The thermal diffusion effort continued, however. In June 1944, the Manhattan Project decided to take it up, and constructed the S-50 thermal diffusion plant at the Clinton Engineer Works in Oak Ridge, Tennessee. Although incapable of producing weapons grade uranium, S-50 was able to produce slightly enriched uranium, which was then fed into K-25 and Y-12 for further enrichment by gaseous diffusion or the electromagnetic process. S-50 was credited with shortening World War II by eight days. Gunn was awarded the Navy Distinguished Civilian Service Award by the Secretary of the Navy, James Forrestal, on September 4, 1945. His citation read:
For exceptionally distinguished service to the United States Navy in the field of scientific research and in particular by reason of his outstanding contribution to the development of the atomic bomb ... For his untiring devotion to this most urgent project, Dr. Gunn has distinguished himself in a manner richly deserving of the Navy’s highest civilian award.

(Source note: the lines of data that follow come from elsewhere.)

Definition missing_token : Exception :=
  ValueError
    ("LIVEKIT_TOKEN required if livekit package not installed. "
     +:+ "Install with: pip install livekit").

Definition deepgram_warning : list string :=
  ["Warning: DEEPGRAM_API_KEY not set. STT will not work without it.";
   "Get your API key from: https://console.deepgram.com/"].

Definition connecting_lines (w : World) : list string :=
  ["Connecting to LiveKit room: "
     +:+ py_str (getenv_default (environ w) "LIVEKIT_ROOM" "default-room");
   "LiveKit URL: " +:+ py_str (getenv (environ w) "LIVEKIT_URL")].

Definition printed (s : Sys) (lines : list string) : Sys :=
  {| heap := heap s; queue := queue s; log := log s ++ (Print <$> lines) |}.

Definition caller : PyValue := PyObject {[ "identity" := "caller" ]}.

Definition no_openai_key : World :=
  {| environ := delete "OPENAI_API_KEY" full_env;
     livekit_api := Some show_identity;
     activity := [Raised (ParticipantConnected caller)];
     run_outcome := None;
     cleanup_outcome := None |}.

(** ** The Deepgram key *)

Definition bare_world : World :=
  {| environ := ∅;
     livekit_api := Some show_identity;
     activity := [];
     run_outcome := None;
     cleanup_outcome := None |}.

Definition no_deepgram_key : World :=
  {| environ := delete "DEEPGRAM_API_KEY" full_env;
     livekit_api := Some show_identity;
     activity := [];
     run_outcome := None;
     cleanup_outcome := None |}.

(** ** The room token *)

(** The access token lines 109 to 118 describe, read off the environment:
    the API key and secret as they stand, the participant name and the
    room name with their defaults when unset, the display name and the
    three grants. *)
Definition room_access (w : World) : AccessToken :=
  {| at_api_key := environ w !! "LIVEKIT_API_KEY";
     at_api_secret := environ w !! "LIVEKIT_API_SECRET";
     at_identity :=
       Some match environ w !! "LIVEKIT_PARTICIPANT_NAME" with
            | Some participant_name => participant_name
            | None => "assistant"
            end;
     at_name := Some "AI Assistant";
     at_grants :=
       Some {| room_join := true;
               room := Some match environ w !! "LIVEKIT_ROOM" with
                            | Some room_name => room_name
                            | None => "default-room"
                            end;
               can_publish := true;
               can_subscribe := true |} |}.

Once the war was over, Gunn returned to the proposal to use nuclear energy to power submarines. He organized a symposium at NRL on November 19, 1945. Papers were presented that argued that nuclear powered submarines would be able to operate submerged for years without refueling. The possibility of firing ballistic missiles from submerged submarines was also raised. Bowen and Commodore Deak Parsons arranged for naval personnel, including Hyman Rickover, to be assigned to the Manhattan Project to learn about the new technology. This would lead to the nuclear navy that Gunn had envisioned.

==Later life==
Gunn left the NRL for the United States Weather Bureau in February 1947. Although he had only a small staff and limited funds, he carried out a series of studies into atmospheric phenomena. He was director of the United States Air Force-Weather Bureau Cloud Physics Project from 1947 to 1949, and was a member of the Air Force's Scientific Advisory Board from 1948 to 1953. He was also a consultant for the United States Atomic Energy Commission from 1958 to 1965. His interest in atmospheric physics continued after 1958, when he left the Weather Bureau to become a research professor in physics at the American University in Washington, DC. He remained in this job until his death there on October 15, 1966.